Comment From: jzheaux
Thanks for the report, @markiewiczart.
I believe the unencoded query string can be obtained from the request, and so it may be appropriate for Saml2LogoutRequestFilter to provide this string in its construction of Saml2LogoutRequest in such a way that it can be used by OpenSamlVerificationUtils. I will take a look at addressing this for the upcoming point release.
In the meantime, you should be able to create a custom Saml2LogoutRequestValidator that validates the signature itself. If you like, it can delegate to the default validator for other checks.
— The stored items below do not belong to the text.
(* ===== verification/PoolTransact.v ===== *)
(** * The transact instructions spend what they name

    A successful transact, ring transact or ring-authority transact queues, for
    each declared input tree in turn, the nullifiers of the inputs that reference
    it, creates their PDAs, and spends nothing else. *)

From S2P Require Import Prelude ZeroBytes Hasher HashChain Codec Smt Batch NullifierTree NullifierQueue NullifierSafety TreeAccount TreeTypes TreeSafety Errors TreeSlot Ledger AccountChecks State Event Shared NullifierPdas Circuit UserRegistry Cache Configs Settlement Merge TransactProof Transact Deposit Program TreeTrace PoolMachine PoolSteps PoolHandlers PoolSpend.

Section transact.
Context `{SP : SolPoseidon} `{SH : SolHash} `{G : Groth16} `{PG : PoolGroth16} `{W : Wincode} `{R : Runtime}
  {LG : HashLog} `{TP : TokenProgram} `{F : ArkFr} `{KM : KeyMetadata} `{A : ArrayMapLib}.
Context {HT : PoseidonTotal SP} {HS : PoseidonSized SP} {HF : PoseidonField SP} {HZ : ZeroBytesLaw Poseidon.Poseidon}
  {HW : WincodeLaw W} {RL : RuntimeLaws R} {TL : TokenLaws TP}.

(** ** Parsing *)

(** The parsed trees are the next [n] accounts and differ from one another. *)
Lemma parse_input_trees_facts n trees it trees' it' L L' :
  parse_input_trees n trees it L = (Ok (trees', it'), L') -> NoDup (map vaddr trees) ->
  trees' = trees ++ take n (iter_accounts it) /\ NoDup (map vaddr trees').
Proof.
  revert trees it L. induction n as [|n IH]; intros trees it L Hr Hnd; cbn [parse_input_trees] in Hr; parse_inv.
  { by rewrite take_0, app_nil_r. }
  iter_facts.
  match goal with H : try_push _ _ _ = Some _ |- _ => unfold try_push in H; case_match; simplify_eq end.
  match goal with H : negb (existsb _ _) = true |- _ => apply negb_true_iff in H as Hnew end.
  match goal with H : iter_accounts _ = _ :: _ |- _ => rewrite H end.
  apply IH in Hr as [-> Hnd']; [split; [by rewrite <- app_assoc|done]|].
  rewrite map_app. apply NoDup_app. split_and!; [done| |apply NoDup_singleton].
  intros x (w & -> & Hw)%list_elem_of_fmap Hx%list_elem_of_singleton. apply not_true_iff_false in Hnew. apply Hnew.
  apply existsb_exists. exists w. split; [by apply list_elem_of_In|]. by apply bool_decide_eq_true.
Qed.

Lemma from_iter_facts it ix payer trees output allow a L L' : from_iter it ix payer trees output allow L = (Ok a, L') ->
  ta_input_trees a = trees /\ (length (ti_inputs ix) <= 49)%nat /\ Forall settlement_ok (ta_settlements a).
Proof.
  unfold from_iter. intros Hr. parse_inv. cbn [ta_input_trees ta_settlements].
  match goal with H : next_muts _ _ _ _ _ _ = _ |- _ => apply next_muts_length in H as [Hl Hc]; [|cbn; lia] end.
  cbn [length] in *. unfold MAX_TRANSACT_INPUTS in *. split_and!; [done|lia|].
  match goal with H : parse_settlements _ _ _ _ = _ |- _ => by eapply parse_settlements_ok in H end.
Qed.

(** The input trees follow the payer, the output tree and the two programs, and
    in a ring transaction the ring config. *)
Definition input_tree_accounts (accounts : list View) (ix : TransactIxData) : list View :=
  take (length (ti_tree_contexts ix)) (drop (if is_ring (ti_circuit ix) then 5 else 4) accounts).

(** The nullifiers of the inputs that reference each tree. *)
Fixpoint tree_spends (inputs : list InputUtxo) (tree_index : Z) (trees : list bytes) : list (bytes * list bytes) :=
  match trees with
  | [] => []
  | T :: rest =>
      (T, map nullifier_hash (filter (fun i => TransactProof.tree_index i = tree_index) inputs)) ::
      tree_spends inputs (tree_index + 1) rest
  end.

Definition transact_spends (accounts : list View) (ix : TransactIxData) : list (bytes * list bytes) :=
  tree_spends (ti_inputs ix) 0 (map vaddr (input_tree_accounts accounts ix)).

Lemma tree_spends_trees inputs i trees : map fst (tree_spends inputs i trees) = trees.
Proof. revert i. induction trees as [|T trees IH]; intros i; cbn; [done|]. by rewrite IH. Qed.

(** The tree accounts parsed for an instruction. *)
Definition trees_parsed (accounts : list View) (ix : TransactIxData) (a : TransactAccounts) : Prop :=
  ta_input_trees a = input_tree_accounts accounts ix /\ NoDup (map vaddr (ta_input_trees a)) /\
  (length (ti_inputs ix) <= 49)%nat /\ Forall settlement_ok (ta_settlements a).

Lemma transact_parse_facts accounts ix a L L' : is_ring (ti_circuit ix) = false ->
  transact_validate_and_parse accounts ix L = (Ok a, L') -> trees_parsed accounts ix a.
Proof.
  intros Hc Hr. unfold transact_validate_and_parse, validate_program_prefix in Hr. parse_inv. iter_facts. subst.
  match goal with H : parse_input_trees _ _ _ _ = _ |- _ => apply parse_input_trees_facts in H as [-> Hnd]; [|constructor] end.
  apply from_iter_facts in Hr as (Ht & Hn & Hs). unfold trees_parsed, input_tree_accounts. rewrite Hc, Ht.
  by repeat match goal with H : _ = _ :: _ |- _ => rewrite H; clear H end.
Qed.

Lemma ring_parse_facts accounts ix b a p L L' : is_ring (ti_circuit ix) = true ->
  ring_validate_and_parse accounts ix b L = (Ok (a, p), L') -> trees_parsed accounts ix a.
Proof.
  intros Hc Hr. unfold ring_validate_and_parse, validate_program_prefix in Hr. parse_inv. iter_facts. subst.
  match goal with H : parse_input_trees _ _ _ _ = _ |- _ => apply parse_input_trees_facts in H as [-> Hnd]; [|constructor] end.
  match goal with H : from_iter _ _ _ _ _ _ _ = _ |- _ => apply from_iter_facts in H as (Ht & Hn & Hs) end.
  unfold trees_parsed, input_tree_accounts. rewrite Hc, Ht.
  by repeat match goal with H : _ = _ :: _ |- _ => rewrite H; clear H end.
Qed.

Lemma transact_cache_load_is_cache a now L cache L' : transact_cache_load a now L = (Ok cache, L') ->
  forall v, writable cache = Some v -> is_cache L' v.
Proof.
  intros Hr v Hv. pose proof (inert_transact_cache_load _ _ _ _ _ Hr) as Hs.
  eapply cache_keeps; [by eapply same_core_keeps|]. unfold transact_cache_load in Hr. destruct a as [a|]; ix_inv; [|done].
  cbn in Hv. destruct (tc_write_cache a) as [[c w]|]; ix_inv; [|done]. injection Hv as <-.
  match goal with H : cache_write_load _ _ _ _ = _ |- _ => by apply cache_write_load_cache in H as [-> ?] end.
Qed.

(** ** The counts *)

Lemma count_inputs_facts inputs counts out m : count_inputs inputs counts = Ok out -> Forall (fun c => (c <= m)%nat) counts ->
  length out = length counts /\ Forall (fun c => (c <= m + length inputs)%nat) out.
Proof.
  revert counts m. induction inputs as [|i inputs IH]; intros counts m Hr Hm; cbn [count_inputs length] in *.
  { injection Hr as ->. by rewrite Nat.add_0_r. }
  ix_inv. apply (IH _ (S m)) in Hr as [-> Hf].
  - rewrite length_insert. split; [done|]. eapply Forall_impl; [done|]. cbn. lia.
  - apply Forall_insert; [eapply Forall_impl; [done|]; cbn; lia|].
    match goal with H : counts !! _ = Some _ |- _ => pose proof (proj1 (Forall_lookup _ _) Hm _ _ H) end. cbn in *. lia.
Qed.

Lemma validate_contexts_facts inputs contexts counts : validate_input_tree_contexts inputs contexts = Ok counts ->
  (length contexts <= length counts)%nat /\ Forall (fun c => (c <= length inputs)%nat) counts.
Proof.
  unfold validate_input_tree_contexts. intros Hr. ix_inv.
  match goal with H : count_inputs _ _ = _ |- _ => apply (count_inputs_facts _ _ _ 0) in H as [Hl Hf] end.
  - rewrite length_replicate in Hl. rewrite length_app, Hl. split; [lia|]. apply Forall_app_2; [done|].
    apply Forall_replicate. lia.
  - apply Forall_replicate. lia.
Qed.

(** ** The input trees *)

Lemma tree_inputs_nullifiers i pdas inputs : length pdas = length inputs ->
  map snd (tree_inputs i pdas inputs) = map nullifier_hash (filter (fun x => TransactProof.tree_index x = i) inputs).
Proof.
  revert pdas. induction inputs as [|x inputs IH]; intros [|p pdas] Hl; try done. injection Hl as Hl.
  specialize (IH pdas Hl). unfold tree_inputs in *. cbn [zip]. rewrite !filter_cons.
  destruct (decide (TransactProof.tree_index x = i)) as [E|E].
  - cbn [map]. by rewrite IH.
  - apply IH.
Qed.

Lemma tree_nullifiers_bytes i inputs : Forall (fun x => is_bytes 32 (nullifier_hash x)) inputs ->
  Forall (is_bytes 32) (map nullifier_hash (filter (fun x => TransactProof.tree_index x = i) inputs)).
Proof. intros Hb. apply Forall_map. rewrite Forall_forall in *. intros x [_ Hx]%list_elem_of_filter. by apply Hb. Qed.

Lemma apply_trees_seq payer pdas inputs trees : Forall (fun x => is_bytes 32 (nullifier_hash x)) inputs ->
  length pdas = length inputs -> Forall (fun t => (t.2 <= 49)%nat) trees ->
  forall i sequences slots allow h L r L', good h L ->
  apply_trees payer pdas inputs i trees sequences slots allow L = (Ok r, L') ->
  spend_seq L (tree_spends inputs i (map (fun t => vaddr t.1.1) trees)) L'.
Proof.
  intros Hb Hl. induction 1 as [|[[tree context] count] trees Hc _ IH];
    intros i sequences slots allow h L r L' Hg Hr; cbn [apply_trees] in Hr; [ix_inv; constructor|].
  parse_inv. cbn [map tree_spends fst snd] in *.
  match goal with H : create_nullifier_pdas _ _ _ _ _ = (_, ?L1) |- _ =>
    assert (spend L (vaddr tree) (map nullifier_hash (filter (fun x => TransactProof.tree_index x = i) inputs)) L1) as Hs end.
  { eapply (with_tree_spend _ _ _ _ snd); [done| |by apply tree_inputs_nullifiers|done|done].
    intros l1 l2. apply spend_tree_run; [by apply tree_nullifiers_bytes|]. unfold in_width. lia. }
  eapply seq_cons; [done|]. eapply IH; [by eapply good_spend|done].
Qed.

Lemma zip_trees (trees : list View) (contexts : list TreeContext) (counts : list nat) :
  length trees = length contexts -> (length contexts <= length counts)%nat ->
  map (fun t => vaddr t.1.1) (zip (zip trees contexts) counts) = map vaddr trees.
Proof.
  revert contexts counts. induction trees as [|t trees IH]; intros [|c contexts] [|n counts] H1 H2; cbn in *; try done; try lia.
  rewrite IH; [done|lia..].
Qed.

Lemma apply_input_trees_seq accounts ix counts p h L r L' : good h L ->
  Forall (fun x => is_bytes 32 (nullifier_hash x)) (ti_inputs ix) -> (length (ti_inputs ix) <= 49)%nat ->
  validate_input_tree_contexts (ti_inputs ix) (ti_tree_contexts ix) = Ok counts ->
  apply_input_trees accounts ix counts p L = (Ok r, L') ->
  spend_seq L (tree_spends (ti_inputs ix) 0 (map vaddr (ta_input_trees accounts))) L'.
Proof.
  intros Hg Hb Hn [Hl Hf]%validate_contexts_facts Hr. unfold apply_input_trees in Hr. parse_inv.
  match goal with H : apply_trees _ _ _ _ _ _ _ _ _ = _ |- _ => rename H into Ht end.
  eapply apply_trees_seq in Ht; [|done..| |done].
  - by rewrite zip_trees in Ht.
  - apply Forall_forall. intros [t c] Hin%list_elem_of_In%in_combine_r%list_elem_of_In. cbn.
    rewrite Forall_forall in Hf. specialize (Hf c Hin). lia.
Qed.

(** ** The handler *)

Lemma check_field_elements_canonical vs e u : Forall (is_bytes 32) vs -> check_field_elements vs e = Ok u ->
  Forall canonical vs.
Proof.
  induction 1 as [|v vs Hv _ IH]; cbn [check_field_elements]; intros Hr; [constructor|].
  unfold check_field_element in Hr. ix_inv. constructor; [by split|by apply IH].
Qed.

Lemma circuit_type_outputs ix tag u : Forall (fun o => is_bytes 32 (to_utxo_hash o)) (ti_outputs ix) ->
  validate_circuit_type ix tag = Ok u -> Forall canonical (map to_utxo_hash (ti_outputs ix)).
Proof.
  intros Hb%Forall_map Hr. unfold validate_circuit_type in Hr. ix_inv. by eapply check_field_elements_canonical.
Qed.

(** What follows the input trees. *)
Lemma after_inputs_effects accounts ix cache slot is_input legs h L w fee L1 u1 L2 u2 L3 u3 L4 u4 L5 :
  good h L -> Forall canonical (map to_utxo_hash (ti_outputs ix)) -> valid u64 slot ->
  (forall v, writable cache = Some v -> is_cache L v) -> Forall (fun l => settlement_ok l.2) legs ->
  transact_apply_output_tree (ta_output_tree accounts) ix slot is_input L = (Ok (w, fee), L1) ->
  collect_tree_fee (ta_payer accounts) (ta_output_tree accounts) fee L1 = (Ok u1, L2) ->
  check_cache_output_tree cache (tw_output_tree_id w) L2 = (Ok u2, L3) ->
  write_cached_outputs cache ix L3 = (Ok u3, L4) -> settle_interface_transfers legs L4 = (Ok u4, L5) -> effects L [] L5.
Proof.
  intros Hg Ho Hslot Hcache Hlegs Hw Hfee Hcheck Hwc Hset.
  destruct (with_tree_effects _ _ _ _ _ _ _ Hg (write_output_tree_traced _ _ _ _ Ho Hslot) Hw) as [He Hk].
  pose proof (inert_collect_tree_fee _ _ _ _ _ _ Hfee) as Hs1. pose proof (inert_check_cache_output_tree _ _ _ _ _ Hcheck) as Hs2.
  assert (effects L3 [] L4) as He4.
  { unfold write_cached_outputs in Hwc. destruct (writable cache) as [v|]; [|ix_inv; constructor].
    destruct (cache_access (ti_circuit ix)); [|ix_inv; constructor].
    eapply write_entries_effects; [|..|done].
    - apply (cache_keeps _ _ _ (same_core_keeps _ _ Hs2)), (cache_keeps _ _ _ (same_core_keeps _ _ Hs1)).
      by apply (cache_keeps _ _ _ Hk), Hcache.
    - refine (Forall_impl _ _ _ (proj1 (Forall_map _ _ _) Ho) _). by intros o [? _]. }
  assert (effects L [] L4) as HL4.
  { apply (effects_trans _ [] _ [] _ He), (same_core_then _ _ _ _ Hs1), (same_core_then _ _ _ _ Hs2), He4. }
  apply (effects_trans _ [] _ [] _ HL4). by eapply settle_interface_transfers_does; [| |done]; [done|eapply effects_good].
Qed.

Lemma resolved_transact_spending accounts ix prefix tag counts resolved h L u L' :
  transact_data_typed ix -> Forall canonical (map to_utxo_hash (ti_outputs ix)) ->
  validate_input_tree_contexts (ti_inputs ix) (ti_tree_contexts ix) = Ok counts -> good h L ->
  process_resolved_transact accounts ix prefix tag (clock L) counts resolved L = (Ok u, L') ->
  NoDup (map fst (transact_spends accounts ix)) /\
  exists L0 L1, same_core L L0 /\ spend_seq L0 (transact_spends accounts ix) L1 /\ effects L1 [] L'.
Proof.
  intros (Hin & _ & _) Hout Hcounts Hg Hr. unfold process_resolved_transact, prepare_transact in Hr. parse_inv.
  match goal with H : (if is_ring _ then _ else _) L = (Ok (?a, _), ?L0) |- _ =>
    assert (trees_parsed accounts ix a /\ same_core L L0) as [(Htrees & Hnd & Hn & Hset) Hs0] end.
  { destruct (is_ring (ti_circuit ix)) eqn:Hc; parse_inv.
    - split; [by eapply ring_parse_facts|]. by eapply inert_ring_parse.
    - split; [by eapply transact_parse_facts|]. by eapply inert_transact_parse. }
  match goal with H : transact_cache_load _ _ _ = (Ok ?c, ?M) |- _ => rename H into Hload, c into cache, M into L1;
    pose proof (inert_transact_cache_load _ _ _ _ _ Hload) as Hs1; pose proof (transact_cache_load_is_cache _ _ _ _ _ Hload) as Hcache end.
  assert (same_core L L1) as Hs by by eapply same_core_trans.
  assert (Forall (fun x => is_bytes 32 (nullifier_hash x)) (ti_inputs ix)) as Hb.
  { refine (Forall_impl _ _ _ Hin _). by intros ? [? _]. }
  match goal with H : apply_input_trees _ _ _ _ _ = (_, ?M) |- _ => rename M into L2;
    pose proof (apply_input_trees_seq _ _ _ _ _ _ _ _ (same_core_good _ _ _ Hs Hg) Hb Hn Hcounts H) as Hseq end.
  unfold transact_spends. rewrite <- Htrees, tree_spends_trees. split; [done|]. exists L1, L2. split_and!; [done..|].
  match goal with H : bind_cached_inputs _ _ _ _ = _ |- _ => pose proof (inert_bind_cached_inputs _ _ _ _ _ _ H) as Hs2 end.
  apply (same_core_then _ _ _ _ Hs2). eapply (effects_trans _ [] _ []); [|eapply same_core_effects, inert_emit, Hr].
  eapply (after_inputs_effects t ix cache (slot (clock L)) _ (zip (ti_interface_transfers ix) (ta_settlements t)));
    try done; [|apply Hg| |].
  - eapply same_core_good; [done|]. eapply effects_good, seq_effects, Hseq. by eapply same_core_good.
  - intros v Hv. apply (cache_keeps _ _ _ (same_core_keeps _ _ Hs2)), (cache_keeps _ _ _ (seq_keeps _ _ _ Hseq)). by apply Hcache.
  - apply Forall_forall. intros [t' s] Hi%list_elem_of_In%in_combine_r%list_elem_of_In. by eapply Forall_forall in Hset.
Qed.

Lemma transact_spending accounts ix prefix tag : transact_data_typed ix ->
  spending (transact_spends accounts ix) (process_transact_ix accounts ix prefix tag).
Proof.
  intros Hty h L u L' Hg Hr. unfold process_transact_ix in Hr. parse_inv.
  eapply resolved_transact_spending; try done. eapply circuit_type_outputs; [apply Hty|done].
Qed.

End transact.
Then, you can wire that validator in the DSL like so:
http
.saml2Logout((saml2) -> saml2
.logoutRequest((request) -> request.logoutRequestValidator(myValidator))
);
Comment From: jzheaux
@markiewiczart, I've published a fix to the 5.8.x line. Are you able to download the snapshot and see if it addresses your issue? If you like, the snapshot should be available in about 20 minutes at: https://repo.spring.io/snapshot/org/springframework/security/spring-security-saml2-service-provider/5.8.0-SNAPSHOT
Comment From: markiewiczart
Hi @jzheaux,
thanks for the lightning fast fix! This would be sufficient for my case. It seems, that the solution is also pretty spec-conform - the spec forbids any extra query parameters & specifies the order of the required params, so using the original query string with the Signature param removed should do the job 👍 The only breaking scenario would be an IDP explicitly specifying the encoding by including the param SAMLEncoding=urn:oasis:names:tc:SAML:2.0:bindings:URL-Encoding:DEFLATE, but it probably never happens in practice.